First, cleaning ladies strike fear in women’s hearts. Ask yourself this – do men snake all the pipes and replace washers before the plumber arrives? Do men replace fuses and make sure all the wiring is straight before the electrician arrives? Of course not – that’s why you hire a professional. So, why is it mandatory to pre-clean the house before the cleaning lady arrives?

Contrary to their ability to strike fear, cleaning ladies also seem to be confidantes. I do not know any male who has invited their plumber or electrician to their wedding, but I can think of at least one woman who invited her cleaning lady, and I know one woman who hosted her cleaning lady’s wedding.

Every time I hear about the relationship between a woman and her cleaning lady, I flash back to an old Seinfeld episode, where Jerry starts sleeping with his maid, and it turns out she’s really a hooker. She also starts doing less and less work, which may be a more critical point from the male perspective. Sex is fine, but those curtain rods aren’t going to dust themselves.

When men complain about the costs of a cleaning lady, the counter argument is usually that the current one is worth the money and a cleaning service (e.g. an anonymous cleaning lady with no connection to the woman of the house) would be much more expensive. The secondary argument is that if someone were paid to actually clean the entire house, then the woman of the house would have to pre-clean properly in advance. (“I admit it. The house is cluttered. How could someone possibly clean it?”) What?

My one theory is that a man should just cancel the cleaning lady and then tell his Spousal Unit that the cleaning lady has been rescheduled to the next day. Then, the Spousal Unit will frantically pre-clean the house in preparation.

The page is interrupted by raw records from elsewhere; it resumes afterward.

(** The rest of a turn keeps what the guards took, up to its release. *)
Lemma defer_released {A} (body : prog A) release h :
  releases h release -> wlp body (fun _ h' => h' = h) h -> wlp (defer release body) (fun _ h' => h' = Free) h.
Proof.
  intros Hr Hb. prog_step. eapply wlp_mono; [exact Hb|]. intros r h' ->.
  eapply wlp_mono; [exact Hr|]. by intros ? ? [_ ->].
Qed.
Lemma neutral_failure input p ev : neutral (emitStreamFailure s input p ev).
Proof. unfold emitStreamFailure, persistConversationFailure. neutral_auto. apply neutral_persist. Qed.
Lemma neutral_event input p ev : neutral (handleStreamEvent s input p ev).
Proof.
  unfold handleStreamEvent, persistConversationResult. destruct ev; cbv zeta; neutral_auto;
    first [apply neutral_persist|apply neutral_failure].
Qed.
Lemma stream_guarded input p events e h :
  ready p h -> wlp (consumeTurnStream s input p events e) (fun _ h' => h' = h) h.
Proof.
  intros Hr. induction events as [|event events IH]; cbn [consumeTurnStream]; prog_step;
    (eapply wlp_turn_call; [done|done|]); (intros [x|e0]; [|done]).
  - unfold handleStreamReceiveError. destruct e; apply neutral_failure.
  - prog_step. apply wlp_neutral; [apply neutral_event|]. intros [[]|e1]; [by prog_step|exact IH|done].
Qed.
Lemma HandleTurn_guarded input : wlp (HandleTurn s input) (fun _ h => h = Free) Free.
Proof.
  unfold HandleTurn. prog_step. eapply wlp_mono; [apply turn_prepared|]. intros [[p release]|e] h; [|done].
  intros [Hr Hrel]. apply defer_released; [done|]. prog_step. eapply wlp_turn_call; [done|done|].
  intros [[resp|code]|e]; [|by prog_step|done]. cbv zeta. prog_step.
  apply wlp_neutral; [apply neutral_persist|]. intros [[]|e]; [by prog_step|done].
Qed.
Lemma StreamTurn_guarded input : wlp (StreamTurn s input) (fun _ h => h = Free) Free.
Proof.
  unfold StreamTurn. prog_step. eapply wlp_mono; [apply turn_prepared|]. intros [[p release]|e] h; [|done].
  intros [Hr Hrel]. apply defer_released; [done|]. prog_step. apply wlp_neutral; [apply neutral_emit|].
  intros [[]|e]; [|done]. prog_step. eapply wlp_turn_call; [done|done|].
  intros [[[events e]|code]|e]; [by apply stream_guarded|apply neutral_failure|done].
Qed.
Lemma serve_guarded q : wlp (serve s q) (fun _ h => h = Free) Free.
Proof.
  destruct q; simpl; prog_step.
  - eapply wlp_mono; [apply HandleTurn_guarded|]. by intros [] ? ->.
  - eapply wlp_mono; [apply StreamTurn_guarded|]. by intros [[]|] ? ->.
  - apply wlp_neutral; [|by intros []]. unfold ListConversations, listConversations, requireDB. cbv zeta. neutral_auto.
  - apply wlp_neutral; [|by intros []]. unfold GetHistory. neutral_auto. apply neutral_owned.
  - apply wlp_neutral; [|by intros [[]|]].
    unfold DeleteConversation, deleteRemoteConversation, deleteConversationRecord, requireDB. neutral_auto. apply neutral_owned.
Qed.
End one_counter.
Lemma processPacket_evolves c p c' :
  processPacket c p = Alive c' → evolves c c'.
Proof.
  unfold processPacket.
  destruct (packet.Typ p).
  - destruct (json_Unmarshal (packet.Data_ p)) as [h | e];
      [| apply Close_evolves].
    destruct (Code h =? 200); [| done].
    set (c1 := go_heartbeat (Heartbeat (Sys h)) c).
    assert (H1 : evolves c c1)
      by (apply (evolves_calls _ _ []); try done; by rewrite app_nil_r).
    assert (H2 : evolves c1 (send ByHandshake (handshakeAckData c1) c1))
      by (apply send_evolves; [done | auto]).
    destruct (connectedCallback (send ByHandshake (handshakeAckData c1) c1))
      as [f |]; intros [= <-].
    + eapply evolves_trans; [exact H1 |].
      eapply evolves_trans; [exact H2 |].
      by apply (evolves_calls _ _ [InvokeConnected f]).
    + eapply evolves_trans; [exact H1 | exact H2].
  - intros [= <-]. apply evolves_refl.
  - intros [= <-]. apply evolves_refl.
  - destruct (message_Decode (packet.Data_ p)) as [msg | e].
    + apply processMessage_evolves.
    + intros [= <-]. apply evolves_refl.
  - done.
Qed.

Lemma run_step_evolves s c c' : run_step s c = Alive c' → evolves c c'.
Proof.
  destruct s
    as [d | p | | [| j | route data cb | route data | event cb | i]];
    cbn [run_step act].
  - intros [= <-]. apply (evolves_calls _ _ []); try done.
    by rewrite app_nil_r.
  - apply processPacket_evolves.
  - apply Close_evolves.
  - intros [= <-]. apply Close_enter_evolves.
  - apply Close_next_evolves.
  - intros [= <-]. apply Request_evolves.
  - intros [= <-]. unfold Notify. apply sendMessage_evolves.
  - intros [= <-]. apply (evolves_calls _ _ []); try done.
    by rewrite app_nil_r.
  - apply ticker_step_evolves.
Qed.

Lemma exec_evolves steps c c' : exec steps c = Alive c' → evolves c c'.
Proof.
  revert c. induction steps as [| s rest IH]; intros c H.
  - injection H as <-. apply evolves_refl.
  - cbn [exec] in H.
    destruct (run_step s c) as [c1 | |] eqn:Hs; [| done | done].
    change (exec rest c1 = Alive c') in H.
    eapply evolves_trans; [by eapply run_step_evolves | by apply IH].
Qed.

(** ** [Run] before the loop *)

(** X1. When [Run] fails before it connects, it returns at once with the
    error and has not touched the life-cycle, the transport, the send queue
    or the configured handshake.  The error is the missing-handshake error
    exactly when no handshake was configured (the connector is then
    untouched); otherwise it is the error of encoding a default payload or
    the dial error. *)
Theorem Run_fails_before_connecting addr ws script c c' e :
  Run_start addr ws c = inr (c', e) →
  Run addr ws script c = Returned c' (Some e) ∧
  connecting c' = connecting c ∧ conn c' = conn c ∧
  chSend c' = chSend c ∧ calls c' = calls c ∧ mid c' = mid c ∧
  handshakeData c' = handshakeData c ∧
  (handshakeData c = None → c' = c ∧ e = "handshake not defined"%string) ∧
  (is_Some (handshakeData c) →
   codec_Encode packet.HandshakeAck None = inr e ∨
   codec_Encode packet.Heartbeat None = inr e ∨
   Dial addr ws = Some e).
Proof.
  intros H.
  split; [unfold Run; by rewrite H |].
  unfold Run_start, SetHandshakeAck, SetHeartBeat in H.
  destruct (handshakeData c) as [h |] eqn:Hh.
  - destruct (handshakeAckData c) as [a |] eqn:Ha.
    + destruct (heartbeatData c) as [b |] eqn:Hb.
      * destruct (Dial addr ws) as [err |] eqn:Hd; [| done].
        injection H as <- <-. rewrite Hh.
        do 6 (split; [done |]). split; [done | auto].
      * destruct (codec_Encode packet.Heartbeat None) as [b | err] eqn:Hb'.
        -- cbn in H. destruct (Dial addr ws) as [err |] eqn:Hd; [| done].
           injection H as <- <-. cbn. rewrite Hh.
           do 6 (split; [done |]). split; [done | auto].
        -- injection H as <- <-. cbn. rewrite Hh.
           do 6 (split; [done |]). split; [done | auto].
    + destruct (codec_Encode packet.HandshakeAck None) as [a | err] eqn:Ha'.
      * cbn in H.
        destruct (heartbeatData c) as [b |] eqn:Hb.
        -- destruct (Dial addr ws) as [err |] eqn:Hd; [| done].
           injection H as <- <-. cbn. rewrite Hh.
           do 6 (split; [done |]). split; [done | auto].
        -- destruct (codec_Encode packet.Heartbeat None) as [b | err] eqn:Hb'.
           ++ cbn in H. destruct (Dial addr ws) as [err |] eqn:Hd; [| done].
              injection H as <- <-. cbn. rewrite Hh.
              do 6 (split; [done |]). split; [done | auto].
           ++ injection H as <- <-. cbn. rewrite Hh.
              do 6 (split; [done |]). split; [done | auto].
      * injection H as <- <-. cbn. rewrite Hh.
        do 6 (split; [done |]). split; [done | auto].
  - injection H as <- <-. rewrite Hh. do 6 (split; [done |]).
    split; [done |]. by intros [? ?].
Qed.

(** X2. When [Run] gets to the loop, the dial has succeeded, the connector
    is open and holds the transport, the three payloads are set (a payload
    the caller configured is kept, a missing acknowledgement or heartbeat is
    the encoding of an empty one), and the configured handshake is the one
    buffer added to the send queue. *)
Theorem Run_connects addr ws c c' :
  Run_start addr ws c = inl c' →
  Dial addr ws = None ∧
  connecting c' = true ∧ conn c' = Some ConnOpen ∧
  transport_held c' = true ∧
  is_Some (handshakeData c) ∧ handshakeData c' = handshakeData c ∧
  handshakeAckData c' =
    match handshakeAckData c with
    | Some a => Some a
    | None =>
        match codec_Encode packet.HandshakeAck None with
        | inl a => Some a
        | inr _ => None
        end
    end ∧
  heartbeatData c' =
    match heartbeatData c with
    | Some b => Some b
    | None =>
        match codec_Encode packet.Heartbeat None with
        | inl b => Some b
        | inr _ => None
        end
    end ∧
  is_Some (handshakeAckData c') ∧ is_Some (heartbeatData c') ∧
  chSend c' = chSend c ++ [(ByRun, handshakeData c)] ∧
  mid c' = mid c ∧ calls c' = calls c ∧ tickers c' = tickers c ∧
  ∀ script, Run addr ws script c = read script c'.
Proof.
  intros H.
  assert (HRun : ∀ script, Run addr ws script c = read script c')
    by (intros script; unfold Run; by rewrite H).
  unfold Run_start, SetHandshakeAck, SetHeartBeat in H.
  destruct (handshakeData c) as [h |] eqn:Hh; [| done].
  destruct (handshakeAckData c) as [a |] eqn:Ha.
  - destruct (heartbeatData c) as [b |] eqn:Hb.
    + destruct (Dial addr ws) as [err |] eqn:Hd; [done |].
      injection H as <-. cbn. rewrite Hh, Ha, Hb. rewrite Hh in HRun.
      by repeat split.
    + destruct (codec_Encode packet.Heartbeat None) as [b | err] eqn:Hb';
        [| done].
      cbn in H. destruct (Dial addr ws) as [err |] eqn:Hd; [done |].
      injection H as <-. cbn. rewrite Hh, Ha. rewrite Hh in HRun.
      by repeat split.
  - destruct (codec_Encode packet.HandshakeAck None) as [a | err] eqn:Ha';
      [| done].
    cbn in H. destruct (heartbeatData c) as [b |] eqn:Hb.
    + destruct (Dial addr ws) as [err |] eqn:Hd; [done |].
      injection H as <-. cbn. rewrite Hh, Hb. rewrite Hh in HRun.
      by repeat split.
    + destruct (codec_Encode packet.Heartbeat None) as [b | err] eqn:Hb';
        [| done].
      cbn in H. destruct (Dial addr ws) as [err |] eqn:Hd; [done |].
      injection H as <-. cbn. rewrite Hh. rewrite Hh in HRun.
      by repeat split.
Qed.

(** ** Invariants of executions *)



(** X4. A connector that holds its transport while open, as after [Run]
    has connected, still does after any execution; [Close] on it never
    dereferences a nil transport: it succeeds, leaves the connector closed,
    and a second [Close] changes nothing. *)
Theorem Close_is_safe_and_idempotent steps c c' :
  transport_held c = true →
  exec steps c = Alive c' →
  transport_held c' = true ∧
  ∃ c'', Close c' = Alive c'' ∧ IsClosed c'' = true ∧
         Close c'' = Alive c'' ∧
         die c'' = (die c' + if connecting c' then 1 else 0)%nat.
Proof.
  intros Hheld H.
  destruct (exec_evolves _ _ _ H) as (_ & _ & _ & Hc & Ht & _).
  assert (Hheld' : transport_held c' = true).
  { unfold transport_held in *.
    destruct (connecting c') eqn:Hc'; [| done].
    rewrite (Hc eq_refl) in Hheld.
    destruct (conn c) as [k |]; [| done].
    by destruct (Ht (ltac:(by eexists))) as [k' ->]. }
  split; [done |].
  unfold transport_held in Hheld'. unfold Close, IsClosed.
  destruct (connecting c') eqn:Hc'; cbn [negb].
  - destruct (conn c') as [k |]; [| done].
    eexists. split; [done |]. cbn. split; [done |]. split; [done | lia].
  - exists c'. rewrite Hc'. cbn. split; [done |]. split; [done |].
    split; [done | lia].
Qed.

(** X5. The send queue and the record of calls only grow: what was queued
    stays queued, in the order it was queued.  When the acknowledgement and
    heartbeat payloads are set, as [Run] makes sure, no nil buffer is ever
    queued. *)
Theorem send_queue_only_grows steps c c' :
  exec steps c = Alive c' →
  (∃ l, chSend c' = chSend c ++ l ∧
        (is_Some (handshakeAckData c) → is_Some (heartbeatData c) →
         Forall (λ f, is_Some (snd f)) l)) ∧
  (∃ l, calls c' = calls c ++ l) ∧
  handshakeAckData c' = handshakeAckData c ∧
  heartbeatData c' = heartbeatData c.
Proof.
  intros H.
  destruct (exec_evolves _ _ _ H)
    as (_ & Ha & Hb & _ & _ & (l & Hq & _ & Hn) & _ & Hcalls).
  split; [by exists l |]. by split.
Qed.

(** X6. Over any execution the message-id counter moves by exactly the
    number of messages [Request] and [Notify] put on the send queue, modulo
    the size of [uint], and stays a [uint]. *)
Theorem counter_counts_messages_sent steps c c' :
  0 ≤ mid c < 2 ^ uint_size →
  exec steps c = Alive c' →
  mid c' = uint (mid c + Z.of_nat (messages_sent c' - messages_sent c)) ∧
  0 ≤ mid c' < 2 ^ uint_size ∧
  (messages_sent c ≤ messages_sent c')%nat.
Proof.
  intros Hrange H.
  destruct (exec_evolves _ _ _ H)
    as (_ & _ & _ & _ & _ & (l & Hq & Hm & _) & Hr & _).
  specialize (Hr Hrange).
  assert (Hn : messages_sent c' =
               (messages_sent c + length (List.filter from_sendMessage l))%nat).
  { unfold messages_sent. by rewrite Hq, List.filter_app, length_app. }
  split; [| split; [done | lia]].
  replace (messages_sent c' - messages_sent c)%nat
    with (length (List.filter from_sendMessage l)) by lia.
  rewrite <- Hm. unfold uint. symmetry. by apply Z.mod_small.
Qed.

(** ** Pushes *)

(** X7. A handler registered with [On] is called with the payload of every
    push on its route and stays registered; registering again replaces it;
    a push on a route without handler changes nothing. *)
Theorem Push_calls_the_registered_handler c route f g id1 d1 id2 d2 :
  let push id d :=
    {| message.Typ := message.Push; message.Route := route;
       message.ID := id; message.Data_ := d |} in
  (∃ c1 c2,
     processMessage (On route (Some f) c) (push id1 d1) = Alive c1 ∧
     processMessage c1 (push id2 d2) = Alive c2 ∧
     calls c2 = calls c ++ [InvokeCallback f d1; InvokeCallback f d2] ∧
     events c2 = <[route := Some f]> (events c) ∧
     responses c2 = responses c ∧ chSend c2 = chSend c) ∧
  (∃ c1,
     processMessage (On route (Some g) (On route (Some f) c)) (push id1 d1)
       = Alive c1 ∧
     calls c1 = calls c ++ [InvokeCallback g d1]) ∧
  (events c !! route = None → processMessage c (push id1 d1) = Alive c).
Proof.
  intros push. split; [| split].
  - unfold processMessage, eventHandler, On. cbn.
    rewrite lookup_insert_eq. cbn.
    eexists. eexists. split; [done |]. cbn. rewrite lookup_insert_eq. cbn.
    split; [done |]. cbn. by rewrite <- app_assoc.
  - unfold processMessage, eventHandler, On. cbn.
    rewrite lookup_insert_eq. cbn. by eexists.
  - intros Hnone. unfold processMessage, eventHandler. cbn. by rewrite Hnone.
Qed.

(** X8. [On] stores a nil callback as it is: the next push on that route
    calls a nil func, and the process panics, inside [processMessage] and so
    inside [processPacket].  [Request] with a nil callback registers
    nothing, and its response is dropped. *)
Theorem Push_on_nil_handler_panics c route id d p :
  let push :=
    {| message.Typ := message.Push; message.Route := route;
       message.ID := id; message.Data_ := d |} in
  processMessage (On route None c) push = Panicked ∧
  (packet.Typ p = packet.Data →
   message_Decode (packet.Data_ p) = inl push →
   processPacket (On route None c) p = Panicked ∧
   ∀ rest, processPackets (On route None c) (p :: rest) = Panicked) ∧
  (∀ r data c1 r' d',
     Request r data None c = (c1, None) →
     processMessage c1 (response_for (mid c) r' d') = Alive c1).
Proof.
  intros push.
  assert (Hp : processMessage (On route None c) push = Panicked).
  { unfold processMessage, eventHandler, On. cbn.
    by rewrite lookup_insert_eq. }
  split; [done |]. split.
  - intros Ht Hm.
    assert (Hpp : processPacket (On route None c) p = Panicked)
      by (unfold processPacket; by rewrite Ht, Hm).
    split; [done |]. intros rest. cbn [processPackets]. by rewrite Hpp.
  - intros r data c1 r' d' H. unfold Request in H.
    match type of H with
    | context [sendMessage ?m ?x] =>
        destruct (sendMessage_cases m x) as [(e & Hs & _) | (pl & Hs)];
        rewrite Hs in H
    end; [done |].
    injection H as <-.
    unfold processMessage, responseHandler, response_for. cbn.
    by rewrite lookup_delete_eq.
Qed.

The other issue – where I am not alone – is that the cleaning lady puts things where she thinks they belong, even if it should be intuitively obvious where they belong. “Let’s see, I have a clean glass. Here is a cabinet with 337 glasses in it. So, I guess this glass belongs in the cabinet on the other side of the kitchen with the plates. Also, all the husband’s shaving equipment is lined up neatly by the bathroom sink. It must belong in the drawer under the other side of the sink beneath the tampons, or perhaps in the closet in the other bathroom.”

As a man wiser than I once said, “The cleaning lady comes every two weeks and it takes me two weeks to find the stuff she put away.” (I would quote him directly, but I’m protecting the innocent.)

I am not friends with my plumber or my mechanic. There is a part of me that would like to discuss my Spousal Unit’s failure to get excited about my new blog (and my inability to tell her why this really hurts) while my mechanic is watching the oil drain from my car, but I don’t think he  likes being distracted. Also, I have no idea what his name is, which makes it harder to confide my true feelings in him.

If I had one of my friends helping me with work around the house, I would be paying in beer and pizza, not cash. They probably wouldn’t expect a clean area to work in, either. Mainly because they live alone, and they don’t have cleaning ladies.